(Records contained in a dataset)
_ _ _ _ _ _ _

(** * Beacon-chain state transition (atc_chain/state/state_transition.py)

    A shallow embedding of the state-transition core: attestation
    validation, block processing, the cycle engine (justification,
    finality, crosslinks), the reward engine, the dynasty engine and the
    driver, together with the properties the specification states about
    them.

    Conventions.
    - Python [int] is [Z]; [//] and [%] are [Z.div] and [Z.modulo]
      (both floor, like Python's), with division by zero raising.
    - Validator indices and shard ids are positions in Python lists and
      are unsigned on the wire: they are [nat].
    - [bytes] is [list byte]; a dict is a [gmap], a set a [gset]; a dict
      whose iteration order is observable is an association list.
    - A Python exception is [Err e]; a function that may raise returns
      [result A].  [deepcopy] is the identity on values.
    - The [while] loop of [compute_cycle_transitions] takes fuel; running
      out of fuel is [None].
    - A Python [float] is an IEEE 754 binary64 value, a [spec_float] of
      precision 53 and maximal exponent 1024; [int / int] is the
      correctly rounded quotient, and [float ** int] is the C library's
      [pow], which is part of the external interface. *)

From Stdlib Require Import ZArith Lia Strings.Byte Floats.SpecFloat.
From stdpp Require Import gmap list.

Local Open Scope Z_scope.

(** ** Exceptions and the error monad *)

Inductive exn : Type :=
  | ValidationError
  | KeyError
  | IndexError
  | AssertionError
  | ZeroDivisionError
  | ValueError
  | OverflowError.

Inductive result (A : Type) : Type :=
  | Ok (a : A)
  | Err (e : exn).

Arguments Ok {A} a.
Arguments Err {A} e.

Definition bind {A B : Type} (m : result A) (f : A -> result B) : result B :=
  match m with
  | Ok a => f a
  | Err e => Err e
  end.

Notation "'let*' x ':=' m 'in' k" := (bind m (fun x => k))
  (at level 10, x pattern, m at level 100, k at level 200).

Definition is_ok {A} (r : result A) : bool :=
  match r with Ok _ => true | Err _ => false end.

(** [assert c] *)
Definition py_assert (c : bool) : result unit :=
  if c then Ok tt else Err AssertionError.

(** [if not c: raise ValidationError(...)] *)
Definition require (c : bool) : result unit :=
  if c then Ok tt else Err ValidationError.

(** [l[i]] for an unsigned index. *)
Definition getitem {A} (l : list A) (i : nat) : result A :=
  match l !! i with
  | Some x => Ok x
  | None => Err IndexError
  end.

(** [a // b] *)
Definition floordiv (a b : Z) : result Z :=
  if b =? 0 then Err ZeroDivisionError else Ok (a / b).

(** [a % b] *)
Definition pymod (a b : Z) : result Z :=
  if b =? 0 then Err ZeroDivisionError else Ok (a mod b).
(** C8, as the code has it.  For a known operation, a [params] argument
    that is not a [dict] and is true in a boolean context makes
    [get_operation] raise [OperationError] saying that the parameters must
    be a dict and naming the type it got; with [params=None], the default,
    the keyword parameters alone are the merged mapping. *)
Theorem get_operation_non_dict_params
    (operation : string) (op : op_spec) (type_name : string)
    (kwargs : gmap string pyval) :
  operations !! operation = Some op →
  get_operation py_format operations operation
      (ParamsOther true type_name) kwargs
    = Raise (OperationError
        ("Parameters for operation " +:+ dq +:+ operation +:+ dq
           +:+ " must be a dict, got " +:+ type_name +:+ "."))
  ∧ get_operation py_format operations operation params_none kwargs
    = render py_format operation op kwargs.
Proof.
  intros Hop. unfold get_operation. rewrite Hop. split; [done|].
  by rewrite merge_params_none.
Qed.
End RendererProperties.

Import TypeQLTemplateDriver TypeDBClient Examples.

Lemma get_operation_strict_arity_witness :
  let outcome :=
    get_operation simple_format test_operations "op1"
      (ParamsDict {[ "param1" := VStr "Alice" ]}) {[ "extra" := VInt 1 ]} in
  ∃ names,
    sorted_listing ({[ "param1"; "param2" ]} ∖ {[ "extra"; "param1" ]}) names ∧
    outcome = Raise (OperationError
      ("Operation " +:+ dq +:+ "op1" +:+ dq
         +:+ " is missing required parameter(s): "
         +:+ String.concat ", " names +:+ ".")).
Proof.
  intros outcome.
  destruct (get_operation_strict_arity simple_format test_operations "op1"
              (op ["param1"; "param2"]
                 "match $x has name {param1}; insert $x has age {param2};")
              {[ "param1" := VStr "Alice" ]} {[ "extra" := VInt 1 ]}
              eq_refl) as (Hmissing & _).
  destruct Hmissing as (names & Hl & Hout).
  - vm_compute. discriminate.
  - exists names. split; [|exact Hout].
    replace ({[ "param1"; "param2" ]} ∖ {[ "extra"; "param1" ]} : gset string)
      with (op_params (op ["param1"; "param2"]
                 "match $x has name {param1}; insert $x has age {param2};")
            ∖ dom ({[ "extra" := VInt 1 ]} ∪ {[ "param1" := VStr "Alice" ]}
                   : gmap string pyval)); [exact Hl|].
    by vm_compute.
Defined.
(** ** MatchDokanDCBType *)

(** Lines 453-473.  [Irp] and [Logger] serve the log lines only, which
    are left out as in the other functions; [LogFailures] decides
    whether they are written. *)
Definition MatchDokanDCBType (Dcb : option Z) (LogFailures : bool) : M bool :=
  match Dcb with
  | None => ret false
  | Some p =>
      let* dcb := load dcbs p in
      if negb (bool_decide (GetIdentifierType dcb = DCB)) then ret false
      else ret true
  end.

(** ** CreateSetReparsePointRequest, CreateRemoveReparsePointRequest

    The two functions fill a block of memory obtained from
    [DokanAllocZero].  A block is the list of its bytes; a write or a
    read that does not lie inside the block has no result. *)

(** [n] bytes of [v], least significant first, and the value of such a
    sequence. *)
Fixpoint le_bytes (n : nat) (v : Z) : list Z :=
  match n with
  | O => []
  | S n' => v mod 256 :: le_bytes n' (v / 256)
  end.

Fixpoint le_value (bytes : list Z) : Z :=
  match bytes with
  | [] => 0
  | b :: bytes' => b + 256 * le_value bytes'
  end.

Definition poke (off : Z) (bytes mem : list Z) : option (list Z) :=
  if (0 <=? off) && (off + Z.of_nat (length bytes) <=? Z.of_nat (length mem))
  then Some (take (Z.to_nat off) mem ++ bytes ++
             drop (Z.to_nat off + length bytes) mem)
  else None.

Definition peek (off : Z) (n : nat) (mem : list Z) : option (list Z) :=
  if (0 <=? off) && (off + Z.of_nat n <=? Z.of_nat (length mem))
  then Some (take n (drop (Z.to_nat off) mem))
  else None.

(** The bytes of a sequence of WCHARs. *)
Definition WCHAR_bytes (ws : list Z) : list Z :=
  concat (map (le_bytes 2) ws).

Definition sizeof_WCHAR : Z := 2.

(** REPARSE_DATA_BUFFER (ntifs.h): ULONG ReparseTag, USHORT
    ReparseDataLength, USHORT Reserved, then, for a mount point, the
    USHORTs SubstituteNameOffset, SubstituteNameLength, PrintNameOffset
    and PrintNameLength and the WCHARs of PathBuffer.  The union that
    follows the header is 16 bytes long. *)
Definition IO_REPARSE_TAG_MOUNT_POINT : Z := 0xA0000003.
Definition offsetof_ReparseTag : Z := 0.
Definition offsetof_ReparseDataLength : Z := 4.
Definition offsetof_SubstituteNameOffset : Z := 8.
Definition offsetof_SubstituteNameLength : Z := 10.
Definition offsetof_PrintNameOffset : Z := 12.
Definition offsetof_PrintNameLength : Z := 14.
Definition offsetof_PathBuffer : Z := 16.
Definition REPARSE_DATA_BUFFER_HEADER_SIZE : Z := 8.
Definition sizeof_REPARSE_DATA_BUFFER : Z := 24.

_ _ _ _ _ _ _

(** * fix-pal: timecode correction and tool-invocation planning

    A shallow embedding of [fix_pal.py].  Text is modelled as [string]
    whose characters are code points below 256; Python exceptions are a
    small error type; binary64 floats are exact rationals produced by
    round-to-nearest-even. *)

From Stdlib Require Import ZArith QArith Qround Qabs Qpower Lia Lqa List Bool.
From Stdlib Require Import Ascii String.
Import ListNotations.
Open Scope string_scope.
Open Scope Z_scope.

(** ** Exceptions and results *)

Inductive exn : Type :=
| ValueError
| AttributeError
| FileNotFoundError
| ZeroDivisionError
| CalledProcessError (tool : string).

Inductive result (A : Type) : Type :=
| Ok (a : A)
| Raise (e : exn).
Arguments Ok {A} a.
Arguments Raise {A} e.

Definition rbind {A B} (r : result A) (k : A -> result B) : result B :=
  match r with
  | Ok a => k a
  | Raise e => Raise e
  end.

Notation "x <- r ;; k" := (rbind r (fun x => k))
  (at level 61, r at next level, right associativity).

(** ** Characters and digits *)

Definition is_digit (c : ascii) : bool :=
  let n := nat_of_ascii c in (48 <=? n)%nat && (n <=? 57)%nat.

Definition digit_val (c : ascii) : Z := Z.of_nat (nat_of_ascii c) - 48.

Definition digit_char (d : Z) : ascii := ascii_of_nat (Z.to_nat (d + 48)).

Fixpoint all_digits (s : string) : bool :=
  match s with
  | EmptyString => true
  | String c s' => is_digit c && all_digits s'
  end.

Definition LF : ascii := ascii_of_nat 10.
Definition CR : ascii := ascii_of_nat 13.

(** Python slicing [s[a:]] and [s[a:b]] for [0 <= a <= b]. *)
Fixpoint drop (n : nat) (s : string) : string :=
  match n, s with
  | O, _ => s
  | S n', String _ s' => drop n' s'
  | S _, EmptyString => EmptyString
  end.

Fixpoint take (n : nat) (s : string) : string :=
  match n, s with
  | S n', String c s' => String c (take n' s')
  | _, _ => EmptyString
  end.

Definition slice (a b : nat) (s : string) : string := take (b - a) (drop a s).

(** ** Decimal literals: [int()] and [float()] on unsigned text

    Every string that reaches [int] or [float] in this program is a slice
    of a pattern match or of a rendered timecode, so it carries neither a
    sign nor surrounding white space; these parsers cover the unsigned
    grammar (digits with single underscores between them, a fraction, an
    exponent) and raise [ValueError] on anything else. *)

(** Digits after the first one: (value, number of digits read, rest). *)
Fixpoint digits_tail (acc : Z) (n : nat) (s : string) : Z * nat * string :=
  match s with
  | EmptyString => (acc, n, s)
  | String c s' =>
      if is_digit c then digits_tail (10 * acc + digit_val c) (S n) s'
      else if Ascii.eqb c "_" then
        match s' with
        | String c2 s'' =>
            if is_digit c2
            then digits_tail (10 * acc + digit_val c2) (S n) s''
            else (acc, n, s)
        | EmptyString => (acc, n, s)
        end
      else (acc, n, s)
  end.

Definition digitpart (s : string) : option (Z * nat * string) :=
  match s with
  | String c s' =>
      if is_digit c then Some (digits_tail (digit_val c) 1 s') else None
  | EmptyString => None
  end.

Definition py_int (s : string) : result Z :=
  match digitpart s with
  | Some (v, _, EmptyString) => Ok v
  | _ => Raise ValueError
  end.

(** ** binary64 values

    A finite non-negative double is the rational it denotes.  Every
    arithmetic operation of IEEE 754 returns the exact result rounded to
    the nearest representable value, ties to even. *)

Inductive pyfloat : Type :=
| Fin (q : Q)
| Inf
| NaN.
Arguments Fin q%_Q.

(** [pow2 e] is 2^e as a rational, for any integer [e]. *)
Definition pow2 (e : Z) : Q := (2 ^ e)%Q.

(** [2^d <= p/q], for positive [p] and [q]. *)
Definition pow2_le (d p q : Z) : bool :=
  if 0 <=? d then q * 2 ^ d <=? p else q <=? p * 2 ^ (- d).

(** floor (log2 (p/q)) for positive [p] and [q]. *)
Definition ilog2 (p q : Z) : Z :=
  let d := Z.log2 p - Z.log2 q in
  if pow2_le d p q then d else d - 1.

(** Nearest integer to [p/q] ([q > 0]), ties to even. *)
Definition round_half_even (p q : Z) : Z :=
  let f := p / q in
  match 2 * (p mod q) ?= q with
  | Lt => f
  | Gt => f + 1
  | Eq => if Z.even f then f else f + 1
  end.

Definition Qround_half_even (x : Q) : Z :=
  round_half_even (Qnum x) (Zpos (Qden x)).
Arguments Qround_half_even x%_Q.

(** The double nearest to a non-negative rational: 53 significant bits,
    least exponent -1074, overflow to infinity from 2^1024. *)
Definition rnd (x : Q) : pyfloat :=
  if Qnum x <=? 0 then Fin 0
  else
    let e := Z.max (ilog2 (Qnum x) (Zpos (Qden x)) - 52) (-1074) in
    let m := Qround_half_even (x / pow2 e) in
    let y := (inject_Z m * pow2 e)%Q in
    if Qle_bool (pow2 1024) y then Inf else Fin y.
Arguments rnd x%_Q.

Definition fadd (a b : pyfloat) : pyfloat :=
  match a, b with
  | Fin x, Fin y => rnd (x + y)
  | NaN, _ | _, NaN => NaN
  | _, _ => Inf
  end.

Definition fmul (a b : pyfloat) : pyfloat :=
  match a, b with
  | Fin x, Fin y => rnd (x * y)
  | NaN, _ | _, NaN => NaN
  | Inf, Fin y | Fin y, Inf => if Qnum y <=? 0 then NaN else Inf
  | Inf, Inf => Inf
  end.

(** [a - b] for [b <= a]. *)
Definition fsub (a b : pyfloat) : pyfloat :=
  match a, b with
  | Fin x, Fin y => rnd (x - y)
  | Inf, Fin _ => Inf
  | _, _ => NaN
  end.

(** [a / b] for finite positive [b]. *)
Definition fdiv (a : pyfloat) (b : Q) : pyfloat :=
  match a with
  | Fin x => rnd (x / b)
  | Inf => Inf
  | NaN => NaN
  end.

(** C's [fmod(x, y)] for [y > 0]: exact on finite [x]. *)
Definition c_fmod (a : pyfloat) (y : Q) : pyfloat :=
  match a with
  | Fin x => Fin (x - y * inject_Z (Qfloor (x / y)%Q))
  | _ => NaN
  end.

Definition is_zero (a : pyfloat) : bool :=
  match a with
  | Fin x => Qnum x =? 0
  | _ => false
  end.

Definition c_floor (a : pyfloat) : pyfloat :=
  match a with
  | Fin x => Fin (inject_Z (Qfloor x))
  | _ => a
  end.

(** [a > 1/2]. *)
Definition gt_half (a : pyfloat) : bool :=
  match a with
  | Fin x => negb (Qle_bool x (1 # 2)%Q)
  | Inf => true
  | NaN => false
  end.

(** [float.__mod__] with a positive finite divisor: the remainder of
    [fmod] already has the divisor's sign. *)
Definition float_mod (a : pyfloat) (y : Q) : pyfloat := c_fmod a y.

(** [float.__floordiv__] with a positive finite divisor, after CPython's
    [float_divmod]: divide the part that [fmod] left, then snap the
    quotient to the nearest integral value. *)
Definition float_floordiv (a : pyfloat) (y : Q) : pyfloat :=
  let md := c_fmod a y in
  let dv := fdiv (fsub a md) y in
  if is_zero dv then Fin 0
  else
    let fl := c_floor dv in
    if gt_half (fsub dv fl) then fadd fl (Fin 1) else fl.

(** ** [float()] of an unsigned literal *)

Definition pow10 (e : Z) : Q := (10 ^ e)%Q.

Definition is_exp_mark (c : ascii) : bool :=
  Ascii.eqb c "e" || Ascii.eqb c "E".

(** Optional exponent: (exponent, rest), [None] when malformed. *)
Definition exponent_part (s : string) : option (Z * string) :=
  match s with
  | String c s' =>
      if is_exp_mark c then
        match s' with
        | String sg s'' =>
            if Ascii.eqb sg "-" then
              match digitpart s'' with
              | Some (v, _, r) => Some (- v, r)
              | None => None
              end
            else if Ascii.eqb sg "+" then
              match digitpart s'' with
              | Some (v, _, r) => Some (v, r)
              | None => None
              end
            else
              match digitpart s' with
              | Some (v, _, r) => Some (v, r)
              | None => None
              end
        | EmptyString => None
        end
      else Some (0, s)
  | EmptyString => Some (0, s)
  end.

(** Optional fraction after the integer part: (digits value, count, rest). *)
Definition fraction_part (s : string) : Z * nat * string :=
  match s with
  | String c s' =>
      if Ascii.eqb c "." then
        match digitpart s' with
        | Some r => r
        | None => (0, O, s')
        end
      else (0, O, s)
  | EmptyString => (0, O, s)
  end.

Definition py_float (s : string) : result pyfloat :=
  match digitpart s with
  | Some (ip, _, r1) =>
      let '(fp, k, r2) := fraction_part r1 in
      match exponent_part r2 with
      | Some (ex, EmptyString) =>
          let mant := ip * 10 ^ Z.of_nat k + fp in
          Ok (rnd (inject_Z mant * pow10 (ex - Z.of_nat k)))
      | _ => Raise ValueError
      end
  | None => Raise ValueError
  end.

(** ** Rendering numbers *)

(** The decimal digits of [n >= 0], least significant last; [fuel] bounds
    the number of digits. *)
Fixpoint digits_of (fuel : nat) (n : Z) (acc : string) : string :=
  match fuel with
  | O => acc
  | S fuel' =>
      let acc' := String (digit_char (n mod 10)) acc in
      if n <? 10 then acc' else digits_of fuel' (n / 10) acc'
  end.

_ _ _ _ _ _ _

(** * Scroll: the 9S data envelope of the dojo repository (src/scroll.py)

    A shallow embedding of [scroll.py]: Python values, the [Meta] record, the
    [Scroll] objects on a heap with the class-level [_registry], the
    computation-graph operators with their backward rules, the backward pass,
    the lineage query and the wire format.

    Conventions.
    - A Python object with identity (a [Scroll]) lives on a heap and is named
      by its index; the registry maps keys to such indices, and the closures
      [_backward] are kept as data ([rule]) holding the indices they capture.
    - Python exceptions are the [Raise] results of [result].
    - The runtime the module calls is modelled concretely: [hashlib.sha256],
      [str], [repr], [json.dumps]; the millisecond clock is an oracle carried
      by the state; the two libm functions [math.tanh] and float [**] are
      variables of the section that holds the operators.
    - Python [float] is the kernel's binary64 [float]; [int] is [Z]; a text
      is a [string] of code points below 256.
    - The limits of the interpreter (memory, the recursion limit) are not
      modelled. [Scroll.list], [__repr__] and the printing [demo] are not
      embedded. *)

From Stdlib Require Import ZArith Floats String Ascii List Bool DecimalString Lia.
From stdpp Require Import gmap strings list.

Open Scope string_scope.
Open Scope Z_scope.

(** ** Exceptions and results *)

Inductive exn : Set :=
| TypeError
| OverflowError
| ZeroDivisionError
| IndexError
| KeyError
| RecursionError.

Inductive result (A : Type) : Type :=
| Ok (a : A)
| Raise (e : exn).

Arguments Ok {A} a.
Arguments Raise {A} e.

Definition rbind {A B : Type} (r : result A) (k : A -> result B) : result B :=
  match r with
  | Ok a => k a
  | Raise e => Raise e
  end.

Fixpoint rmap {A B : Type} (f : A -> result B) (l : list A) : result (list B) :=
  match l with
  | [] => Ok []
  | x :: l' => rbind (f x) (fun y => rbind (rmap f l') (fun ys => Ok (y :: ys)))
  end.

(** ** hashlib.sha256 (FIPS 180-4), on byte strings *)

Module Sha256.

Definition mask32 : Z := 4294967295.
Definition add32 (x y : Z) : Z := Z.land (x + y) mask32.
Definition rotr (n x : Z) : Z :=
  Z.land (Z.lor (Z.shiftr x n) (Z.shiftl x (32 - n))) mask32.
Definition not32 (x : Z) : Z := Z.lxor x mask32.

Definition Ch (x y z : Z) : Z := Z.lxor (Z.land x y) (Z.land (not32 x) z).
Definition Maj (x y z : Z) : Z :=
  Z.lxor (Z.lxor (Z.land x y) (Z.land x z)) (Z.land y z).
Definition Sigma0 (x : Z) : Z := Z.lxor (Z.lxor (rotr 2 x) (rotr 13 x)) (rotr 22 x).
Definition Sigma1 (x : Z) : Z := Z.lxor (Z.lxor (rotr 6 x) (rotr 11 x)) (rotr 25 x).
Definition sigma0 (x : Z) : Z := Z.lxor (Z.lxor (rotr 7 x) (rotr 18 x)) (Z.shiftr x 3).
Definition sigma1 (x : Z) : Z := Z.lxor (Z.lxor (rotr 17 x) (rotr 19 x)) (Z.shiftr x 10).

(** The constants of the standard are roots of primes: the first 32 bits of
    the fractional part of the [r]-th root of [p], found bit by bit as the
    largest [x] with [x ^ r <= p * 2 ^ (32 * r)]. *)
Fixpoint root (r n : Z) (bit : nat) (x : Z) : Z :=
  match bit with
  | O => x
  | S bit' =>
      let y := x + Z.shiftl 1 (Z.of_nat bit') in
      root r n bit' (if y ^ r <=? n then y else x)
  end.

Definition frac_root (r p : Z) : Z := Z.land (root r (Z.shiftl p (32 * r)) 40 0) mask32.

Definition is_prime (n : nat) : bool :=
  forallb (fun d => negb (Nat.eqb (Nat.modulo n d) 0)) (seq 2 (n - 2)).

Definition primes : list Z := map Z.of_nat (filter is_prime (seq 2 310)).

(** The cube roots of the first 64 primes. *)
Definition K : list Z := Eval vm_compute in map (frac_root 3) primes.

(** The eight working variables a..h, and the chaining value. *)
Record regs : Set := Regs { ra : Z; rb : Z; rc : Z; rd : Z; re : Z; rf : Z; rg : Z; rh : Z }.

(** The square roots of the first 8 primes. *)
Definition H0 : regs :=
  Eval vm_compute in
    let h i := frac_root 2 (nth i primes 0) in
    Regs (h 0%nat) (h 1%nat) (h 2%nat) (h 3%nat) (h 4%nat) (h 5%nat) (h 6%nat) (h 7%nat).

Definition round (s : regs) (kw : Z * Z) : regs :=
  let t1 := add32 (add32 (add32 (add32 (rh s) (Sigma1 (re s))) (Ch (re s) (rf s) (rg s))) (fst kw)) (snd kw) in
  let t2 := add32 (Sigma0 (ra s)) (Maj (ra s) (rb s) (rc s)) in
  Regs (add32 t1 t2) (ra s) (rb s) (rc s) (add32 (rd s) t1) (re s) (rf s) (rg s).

_ _ _ _ _ _ _

TASK DETAILS:
An exact copy of the lines above between the line holding "Definition py_int (s" and the line holding "(** The double", inclusive, is the whole answer.

WRITTEN SOLUTION:
Definition py_int (s : string) : result Z :=
  match digitpart s with
  | Some (v, _, EmptyString) => Ok v
  | _ => Raise ValueError
  end.

(** ** binary64 values

    A finite non-negative double is the rational it denotes.  Every
    arithmetic operation of IEEE 754 returns the exact result rounded to
    the nearest representable value, ties to even. *)

Inductive pyfloat : Type :=
| Fin (q : Q)
| Inf
| NaN.
Arguments Fin q%_Q.

(** [pow2 e] is 2^e as a rational, for any integer [e]. *)
Definition pow2 (e : Z) : Q := (2 ^ e)%Q.

(** [2^d <= p/q], for positive [p] and [q]. *)
Definition pow2_le (d p q : Z) : bool :=
  if 0 <=? d then q * 2 ^ d <=? p else q <=? p * 2 ^ (- d).

(** floor (log2 (p/q)) for positive [p] and [q]. *)
Definition ilog2 (p q : Z) : Z :=
  let d := Z.log2 p - Z.log2 q in
  if pow2_le d p q then d else d - 1.

(** Nearest integer to [p/q] ([q > 0]), ties to even. *)
Definition round_half_even (p q : Z) : Z :=
  let f := p / q in
  match 2 * (p mod q) ?= q with
  | Lt => f
  | Gt => f + 1
  | Eq => if Z.even f then f else f + 1
  end.

Definition Qround_half_even (x : Q) : Z :=
  round_half_even (Qnum x) (Zpos (Qden x)).
Arguments Qround_half_even x%_Q.

(** The double nearest to a non-negative rational: 53 significant bits,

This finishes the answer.